* BRIEF: Your task is to copy every line of the records below that contains "outputAudioContext".

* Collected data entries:

Segment Open

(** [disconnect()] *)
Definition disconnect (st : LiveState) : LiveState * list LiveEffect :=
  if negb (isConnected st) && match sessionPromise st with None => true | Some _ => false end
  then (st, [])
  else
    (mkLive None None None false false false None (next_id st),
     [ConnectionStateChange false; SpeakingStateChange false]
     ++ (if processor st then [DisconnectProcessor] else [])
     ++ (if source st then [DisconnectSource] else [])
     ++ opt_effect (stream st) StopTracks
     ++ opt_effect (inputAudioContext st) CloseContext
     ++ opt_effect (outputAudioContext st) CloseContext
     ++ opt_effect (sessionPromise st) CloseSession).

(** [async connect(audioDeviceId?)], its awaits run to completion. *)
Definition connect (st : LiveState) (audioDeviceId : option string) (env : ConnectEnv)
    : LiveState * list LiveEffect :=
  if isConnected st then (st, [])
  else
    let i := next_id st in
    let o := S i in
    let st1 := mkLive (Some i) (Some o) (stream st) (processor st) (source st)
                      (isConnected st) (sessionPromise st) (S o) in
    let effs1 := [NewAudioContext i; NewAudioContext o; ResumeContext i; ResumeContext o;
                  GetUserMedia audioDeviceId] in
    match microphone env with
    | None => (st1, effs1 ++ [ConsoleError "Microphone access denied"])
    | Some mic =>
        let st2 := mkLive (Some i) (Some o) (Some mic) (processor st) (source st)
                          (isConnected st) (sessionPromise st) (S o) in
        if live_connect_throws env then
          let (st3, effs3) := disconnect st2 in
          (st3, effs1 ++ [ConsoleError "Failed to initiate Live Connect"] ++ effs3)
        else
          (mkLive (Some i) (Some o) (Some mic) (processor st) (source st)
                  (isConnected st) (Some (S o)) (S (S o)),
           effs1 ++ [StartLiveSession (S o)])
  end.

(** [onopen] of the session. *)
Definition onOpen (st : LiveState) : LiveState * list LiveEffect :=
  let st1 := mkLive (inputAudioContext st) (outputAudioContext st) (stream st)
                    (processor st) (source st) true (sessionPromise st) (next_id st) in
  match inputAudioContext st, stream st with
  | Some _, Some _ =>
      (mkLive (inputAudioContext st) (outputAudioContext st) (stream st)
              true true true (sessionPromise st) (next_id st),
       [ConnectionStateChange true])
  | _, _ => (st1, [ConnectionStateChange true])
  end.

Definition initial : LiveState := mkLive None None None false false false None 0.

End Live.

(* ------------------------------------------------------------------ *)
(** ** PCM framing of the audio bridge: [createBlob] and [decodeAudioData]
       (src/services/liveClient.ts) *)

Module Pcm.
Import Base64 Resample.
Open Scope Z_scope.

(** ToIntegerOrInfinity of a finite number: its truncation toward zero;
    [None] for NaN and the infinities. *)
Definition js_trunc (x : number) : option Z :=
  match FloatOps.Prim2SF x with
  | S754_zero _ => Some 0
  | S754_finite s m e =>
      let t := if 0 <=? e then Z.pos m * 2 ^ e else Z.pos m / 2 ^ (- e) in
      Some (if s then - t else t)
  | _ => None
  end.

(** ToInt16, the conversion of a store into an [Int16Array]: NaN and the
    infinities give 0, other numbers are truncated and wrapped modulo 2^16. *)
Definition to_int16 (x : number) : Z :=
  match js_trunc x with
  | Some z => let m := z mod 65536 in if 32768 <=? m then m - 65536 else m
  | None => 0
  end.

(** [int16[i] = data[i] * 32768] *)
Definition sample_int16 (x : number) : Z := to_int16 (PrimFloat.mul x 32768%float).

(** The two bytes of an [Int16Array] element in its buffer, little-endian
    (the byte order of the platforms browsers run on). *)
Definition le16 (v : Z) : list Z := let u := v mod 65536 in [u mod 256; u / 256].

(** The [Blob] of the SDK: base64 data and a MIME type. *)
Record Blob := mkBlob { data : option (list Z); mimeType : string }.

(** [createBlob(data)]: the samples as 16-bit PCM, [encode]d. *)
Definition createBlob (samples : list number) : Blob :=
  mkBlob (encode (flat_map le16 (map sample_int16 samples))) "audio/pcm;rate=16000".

Segment Closed
Segment Open

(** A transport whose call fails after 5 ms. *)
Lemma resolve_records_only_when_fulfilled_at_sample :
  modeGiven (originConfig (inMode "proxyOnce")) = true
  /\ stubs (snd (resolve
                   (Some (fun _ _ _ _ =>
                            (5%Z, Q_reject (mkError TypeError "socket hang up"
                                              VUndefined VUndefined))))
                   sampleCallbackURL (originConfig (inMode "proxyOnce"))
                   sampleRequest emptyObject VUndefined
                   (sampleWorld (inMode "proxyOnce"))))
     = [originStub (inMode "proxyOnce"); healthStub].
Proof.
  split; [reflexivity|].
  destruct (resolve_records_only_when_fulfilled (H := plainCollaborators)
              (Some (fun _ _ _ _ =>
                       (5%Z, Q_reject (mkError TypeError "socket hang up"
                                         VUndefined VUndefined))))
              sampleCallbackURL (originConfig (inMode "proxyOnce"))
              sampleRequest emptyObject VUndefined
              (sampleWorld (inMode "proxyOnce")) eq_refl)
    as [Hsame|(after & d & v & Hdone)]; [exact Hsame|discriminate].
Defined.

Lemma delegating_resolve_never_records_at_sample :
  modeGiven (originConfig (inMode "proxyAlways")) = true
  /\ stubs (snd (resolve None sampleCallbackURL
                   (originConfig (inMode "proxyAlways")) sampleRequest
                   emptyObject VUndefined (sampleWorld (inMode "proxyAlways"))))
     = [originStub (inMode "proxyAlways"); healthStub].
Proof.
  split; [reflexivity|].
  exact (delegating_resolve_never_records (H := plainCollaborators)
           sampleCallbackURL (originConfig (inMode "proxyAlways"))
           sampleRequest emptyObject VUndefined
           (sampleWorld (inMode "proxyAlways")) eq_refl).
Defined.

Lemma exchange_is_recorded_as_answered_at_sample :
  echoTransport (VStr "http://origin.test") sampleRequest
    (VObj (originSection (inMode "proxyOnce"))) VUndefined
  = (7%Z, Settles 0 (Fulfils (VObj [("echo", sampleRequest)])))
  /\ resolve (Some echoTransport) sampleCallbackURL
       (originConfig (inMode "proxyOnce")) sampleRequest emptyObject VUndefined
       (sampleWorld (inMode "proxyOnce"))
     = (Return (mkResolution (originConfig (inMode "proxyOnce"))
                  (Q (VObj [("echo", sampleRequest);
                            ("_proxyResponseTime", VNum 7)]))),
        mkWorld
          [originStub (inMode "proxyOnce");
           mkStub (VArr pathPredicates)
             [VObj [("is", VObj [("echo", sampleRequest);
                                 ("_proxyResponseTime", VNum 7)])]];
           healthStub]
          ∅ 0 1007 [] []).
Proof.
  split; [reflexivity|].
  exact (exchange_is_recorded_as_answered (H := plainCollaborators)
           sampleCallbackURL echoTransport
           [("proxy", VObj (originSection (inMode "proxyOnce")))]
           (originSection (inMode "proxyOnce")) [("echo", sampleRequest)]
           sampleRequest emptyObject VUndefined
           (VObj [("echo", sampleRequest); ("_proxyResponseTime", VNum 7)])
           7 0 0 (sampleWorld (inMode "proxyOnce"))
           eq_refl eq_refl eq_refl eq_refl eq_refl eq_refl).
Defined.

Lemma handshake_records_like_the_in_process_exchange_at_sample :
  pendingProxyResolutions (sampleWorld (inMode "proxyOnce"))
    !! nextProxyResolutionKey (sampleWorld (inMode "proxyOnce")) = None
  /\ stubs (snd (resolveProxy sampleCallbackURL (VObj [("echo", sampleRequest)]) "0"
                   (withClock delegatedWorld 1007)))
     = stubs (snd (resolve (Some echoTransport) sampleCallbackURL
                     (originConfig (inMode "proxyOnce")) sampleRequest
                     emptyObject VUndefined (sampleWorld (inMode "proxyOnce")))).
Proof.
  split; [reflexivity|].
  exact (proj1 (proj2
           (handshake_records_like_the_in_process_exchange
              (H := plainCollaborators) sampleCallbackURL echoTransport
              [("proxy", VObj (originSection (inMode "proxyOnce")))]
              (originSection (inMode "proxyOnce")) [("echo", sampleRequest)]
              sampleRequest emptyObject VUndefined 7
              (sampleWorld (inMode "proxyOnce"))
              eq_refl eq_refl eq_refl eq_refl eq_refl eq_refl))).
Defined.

Segment Closed

* ANSWER TO THIS TASK:
     ++ opt_effect (outputAudioContext st) CloseContext
  let st1 := mkLive (inputAudioContext st) (outputAudioContext st) (stream st)
      (mkLive (inputAudioContext st) (outputAudioContext st) (stream st)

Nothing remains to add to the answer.